Duchenne muscular dystrophy (DMD), a progressive genetic disease, is caused by mutations of the dystrophin gene on the X chromosome which is responsible for the production of dystrophin protein. The levels of dystrophin contribute to structural support in the muscle cells and mutations result in dystrophin protein deficiency, causing damage in the muscles and the associated clinical presentation.1 One of the treatment agents with the ability to partially restore dystrophin protein in patients with DMD are exon skipping therapies such as the NS-050/NCNP-03 program.
Recently, the FDA cleared the start of a phase 1/2 study assessing NS-050/NCNP-03, NS Pharma’s investigational candidate for patients with DMD amenable to exon 50 skipping therapy.2 Enrollment for the clinical trial in the US is planned to begin in the second half of 2023 and will be led by NS Pharma’s parent company, Nippon Shinyaku. In the trial, patients with DMD will be assessed on dystrophin production, muscle strength, mobility, and functional exercise capacity. Once the trial is ready to begin the enrollment of participants, NS Pharma noted that additional information will then be provided.

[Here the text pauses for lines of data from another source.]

(* ===== verification/Tower.v ===== *)
(** * The tower service ([src/src/tower.rs])

    The request type with its per-call overrides, and the [Service]
    implementation of a shared balancer. *)

From stdpp Require Import base tactics list numbers strings.
From S2P Require Import Prelude Errors Strategy Float64 Retry Address Balancer.
From S2P Require Import Strategies Registry BalancerFacts BalancerSpec.

Open Scope rota_scope.

Module LbRequest.
Record t := {
  addr : string;
  dial_timeout : option Duration;
  retry_policy : option RetryPolicy
}.

Definition new (a : string) : t := {| addr := a; dial_timeout := None; retry_policy := None |}.
Definition with_dial_timeout (d : Duration) (r : t) : t :=
  {| addr := addr r; dial_timeout := Some d; retry_policy := retry_policy r |}.
Definition with_retry_policy (p : RetryPolicy) (r : t) : t :=
  {| addr := addr r; dial_timeout := dial_timeout r; retry_policy := Some p |}.
End LbRequest.

Section Service.
Context `{Target} {B : Type}.

(** [poll_ready] is always [Poll::Ready]. *)
Definition poll_ready (self : LoadBalancer.t B) : Result unit Error.t :=
  if decide (LoadBalancer.backend_count self = 0) then Err Error.no_backends else Ok tt.

Definition call {C} (fuel : nat) (ρ : Rng) (env : Env B C) (req : LbRequest.t) :
    M (LoadBalancer.t B) (Result (GuardedConnection C) Error.t) :=
  LoadBalancer.dial_with_options fuel ρ env (LbRequest.addr req) (LbRequest.dial_timeout req)
    (LbRequest.retry_policy req).

(** ** Properties *)

(** Readiness predicts the call.  A service that is not ready answers
    every request with a valid address with the readiness error and changes
    nothing; a service that is ready never answers with that error of its own:
    one that does got it from the backend. *)
Theorem poll_ready_predicts_call {C} k fuel ρ (env : Env B C) req self :
  (0 ≤ k)%Z → rng_ok ρ → validate_dial_addr (LbRequest.addr req) = Ok tt →
  match poll_ready self with
  | Err e => call fuel ρ env req self = (Ret (Err e), self)
  | Ok _ =>
      ready (k + 1) self →
      (call fuel ρ env req self).1 = Ret (Err Error.no_backends) →
      ∃ i, i < LoadBalancer.backend_count self ∧
        LoadBalancer.dial_with_retry fuel self i (LbRequest.addr req) (LbRequest.dial_timeout req)
          (LbRequest.retry_policy req) env = Ret (Err Error.no_backends)
  end.
Proof.
  intros Hk Hρ Hv. unfold poll_ready, LoadBalancer.backend_count. case_decide as Hc.
  - unfold call, LoadBalancer.dial_with_options. rewrite Hv. mrun. by rewrite decide_True.
  - intros Hr E. unfold call in E.
    destruct (dial_eq k fuel ρ env (LbRequest.addr req) (LbRequest.dial_timeout req)
      (LbRequest.retry_policy req) self Hk Hr Hρ Hv) as (i & m & _ & _ & Hi & Hd).
    exists i. split; [done|].
    destruct (LoadBalancer.dial_with_retry _ _ _ _ _ _ _) as [[conn|e]| | |].
    + destruct Hd as (d & _ & _ & Hd). by rewrite Hd in E.
    + destruct Hd as (d & _ & _ & Hd). rewrite Hd in E. cbn in E. congruence.
    + destruct Hd as (d & Hd). by rewrite Hd in E.
    + destruct Hd as (d & Hd). by rewrite Hd in E.
    + destruct Hd as (d & Hd). by rewrite Hd in E.
Qed.
End Service.

(** ** Witnesses *)

(** A pool whose only backend was removed. *)
Definition emptied : LoadBalancer.t nat :=
  (@LoadBalancer.remove_backend nat dev64 0
     (LoadBalancer.init [10] [TunnelMetrics_default] (@round_robin dev64) None None)).2.

Lemma poll_ready_predicts_call_witness :
  @call dev64 nat nat 1 rng0 demo_env (LbRequest.new "h:80") emptied =
    (Ret (Err Error.no_backends), emptied).
Proof.
  exact (poll_ready_predicts_call (H := dev64) 0 1 rng0 demo_env (LbRequest.new "h:80") emptied
    (Z.le_refl 0) rng0_ok eq_refl).
Defined.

Following the recent news, lead investigator Vamshi Rao, MD, associate professor of pediatrics in neurology and epilepsy, at Northwestern University Feinberg School of Medicine, sat down in an interview with NeurologyLive® to talk about how exon skipping therapies like NS-050/NCNP-03 work to address the mutations responsible for DMD. He also discussed the primary focus of the phase 1/2 trial, and why safety is considered a crucial aspect at this stage of the study. In addition, Rao spoke about how researchers hope to correlate changes in dystrophin protein levels with improvements in muscle function among patients with DMD using NS-050/NCNP-03 during the trial.